Task to complete: Return exactly the final stretch of the records below, opening with the line that contains "unfold handleList. split;" and closing with the last line.

= = =

Lemma readChunks_header n size got k rest :
  (0 <= k < 9223372036854775808)%Z ->
  readChunks (S n) size got (chunkHeader k ++ rest) =
    if (k =? 0)%Z then (inr got, rest)
    else if (maxChunkSize <? k)%Z then (inl "chunk too large", rest)
    else if (Z.of_nat (length rest) <? k)%Z then (inl "incomplete chunk", [])
    else if (size <? Z.of_nat (length (got ++ take (Z.to_nat k) rest)))%Z
         then (inl "received more data than declared size", drop (Z.to_nat k) rest)
         else readChunks n size (got ++ take (Z.to_nat k) rest) (drop (Z.to_nat k) rest).
Proof.
  intros Hk. cbn [readChunks]. unfold chunkHeader. rewrite <- app_assoc. cbn [app].
  rewrite readLine_app.
  2:{ unfold z_bytes. intros (c & Hc & Hin)%list_elem_of_fmap.
      apply chunk_line_bytes in Hin as [Hin _]; [|lia]. apply Hin.
      unfold code in Hc. assert (N_of_ascii c = 10%N) as E by lia.
      by rewrite <- (ascii_N_embedding c), E. }
  rewrite of_z_bytes_z_bytes.
  assert (trim_crlf ("CHUNK " +:+ Itoa k) = "CHUNK " +:+ Itoa k) as ->.
  { unfold trim_crlf, trim_right_with. rewrite drop_while_none; [by rewrite rev_involutive, of_bytes_bytes|].
    rewrite forallb_rev. apply forallb_forall. intros c Hin%list_elem_of_In.
    apply chunk_line_bytes in Hin as [H1 H2]; [|lia].
    destruct (Ascii.eqb_spec c "010"), (Ascii.eqb_spec c "013"); done. }
  assert (has_prefix ("CHUNK " +:+ Itoa k) "CHUNK " = true) as ->.
  { apply has_prefix_iff. by eexists. }
  cbn [negb]. rewrite trim_prefix_app, Atoi_Itoa by done.
  destruct (Z.ltb_spec k 0); [lia|]. done.
Qed.

Lemma chunks_roundtrip_at n m size got data rest :
  length data <= m -> length data < n -> (Z.of_nat (length (got ++ data)) <= size)%Z ->
  readChunks n size got (sendChunks m data ++ rest) = (inr (got ++ data), rest).
Proof.
  revert n got data. induction m as [|m IH]; intros n got data Hm Hn Hs.
  - destruct data; [|cbn in Hm; lia]. destruct n; [lia|]. cbn [sendChunks].
    rewrite readChunks_header by lia. cbn. by rewrite app_nil_r.
  - destruct n as [|n]; [lia|]. destruct data as [|z data].
    { cbn [sendChunks]. rewrite readChunks_header by lia. cbn. by rewrite app_nil_r. }
    cbn [sendChunks]. set (all := z :: data) in *.
    set (c := Z.to_nat maxChunkSize). assert (c = Z.to_nat 16384) as Ec by done.
    pose proof (length_take all c) as Hlt. assert (0 < length all) as Hpos by (cbn; lia).
    assert (0 < c) as Hcp by lia.
    rewrite <- !app_assoc, readChunks_header by (rewrite Hlt, Ec; lia).
    destruct (Z.eqb_spec (Z.of_nat (length (take c all))) 0); [lia|].
    assert (Z.of_nat c = maxChunkSize) as Hcz by (rewrite Ec; unfold maxChunkSize; lia).
    destruct (Z.ltb_spec maxChunkSize (Z.of_nat (length (take c all)))); [lia|].
    destruct (Z.ltb_spec (Z.of_nat (length (take c all ++ sendChunks m (drop c all) ++ rest)))
      (Z.of_nat (length (take c all)))); [rewrite length_app in *; lia|].
    rewrite Nat2Z.id, take_app_length, drop_app_length.
    assert (all = take c all ++ drop c all) as Hsplit by (by rewrite take_drop).
    rewrite length_app in Hs.
    destruct (Z.ltb_spec size (Z.of_nat (length (got ++ take c all)))).
    { rewrite length_app in *. lia. }
    pose proof (length_drop all c) as Hld.
    rewrite IH; [|lia|lia|rewrite <- app_assoc, take_drop, length_app; lia].
    by rewrite <- app_assoc, take_drop.
Qed.

(** ** Theorems *)

(** Any sequence of requests to a share. *)
Inductive share_run (cfg : parsedFileShareConfig) : fsys -> fsys -> Prop :=
  | share_nil fs : share_run cfg fs fs
  | share_cons env req input fs fs' :
      drawn env -> share_run cfg (snd (fst (fst (handleRequest env [cfg] fs req input)))) fs' ->
      share_run cfg fs fs'.

Lemma handleRequest_confined env cfg ds fs req input :
  share_at cfg ds -> drawn env -> share_ok ds fs -> closed_outside ds fs ->
  let fs' := snd (fst (fst (handleRequest env [cfg] fs req input))) in
  confined ds fs fs' /\ (ps_writable cfg = false -> fs' = fs).
Proof.
  intros Hat Henv Hok Hcl. pose proof (confined_refl ds fs Hok) as Hr. unfold handleRequest.
  destruct req as [r|]; [|done].
  case_bool_decide; [done|]. cbn [find_first]. destruct (ps_name cfg =s fr_Share r); [|done].
  destruct (bool_decide_reflect (fr_Op r = "list")).
  { unfold handleList. split; [|intros _]; by repeat (case_match; try done). }
  destruct (bool_decide_reflect (fr_Op r = "read")).
  { unfold handleRead. split; [|intros _]; by repeat (case_match; try done). }
  destruct (bool_decide_reflect (fr_Op r = "write")) as [Hop|].
  { split; [by apply handleWrite_confined|]. intros Hro. unfold handleWrite, writeChecks.
    by rewrite Hro. }
  destruct (bool_decide_reflect (fr_Op r = "delete")).
  { split; [by apply handleDelete_confined|]. intros Hro. unfold handleDelete. by rewrite Hro. }
  destruct (bool_decide_reflect (fr_Op r = "mkdir")).
  { split; [by apply handleMkdir_confined|]. intros Hro. unfold handleMkdir. by rewrite Hro. }
  destruct (bool_decide_reflect (fr_Op r = "rename")).
  { split; [by apply handleRename_confined|]. intros Hro. unfold handleRename. by rewrite Hro. }
  destruct (bool_decide_reflect (fr_Op r = "move")).
  { split; [by apply handleMove_confined|]. intros Hro. unfold handleMove. by rewrite Hro. }
  by case_bool_decide.
Qed.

= = =

Task output:
  { unfold handleList. split; [|intros _]; by repeat (case_match; try done). }
  destruct (bool_decide_reflect (fr_Op r = "read")).
  { unfold handleRead. split; [|intros _]; by repeat (case_match; try done). }
  destruct (bool_decide_reflect (fr_Op r = "write")) as [Hop|].
  { split; [by apply handleWrite_confined|]. intros Hro. unfold handleWrite, writeChecks.
    by rewrite Hro. }
  destruct (bool_decide_reflect (fr_Op r = "delete")).
  { split; [by apply handleDelete_confined|]. intros Hro. unfold handleDelete. by rewrite Hro. }
  destruct (bool_decide_reflect (fr_Op r = "mkdir")).
  { split; [by apply handleMkdir_confined|]. intros Hro. unfold handleMkdir. by rewrite Hro. }
  destruct (bool_decide_reflect (fr_Op r = "rename")).
  { split; [by apply handleRename_confined|]. intros Hro. unfold handleRename. by rewrite Hro. }
  destruct (bool_decide_reflect (fr_Op r = "move")).
  { split; [by apply handleMove_confined|]. intros Hro. unfold handleMove. by rewrite Hro. }
  by case_bool_decide.
Qed.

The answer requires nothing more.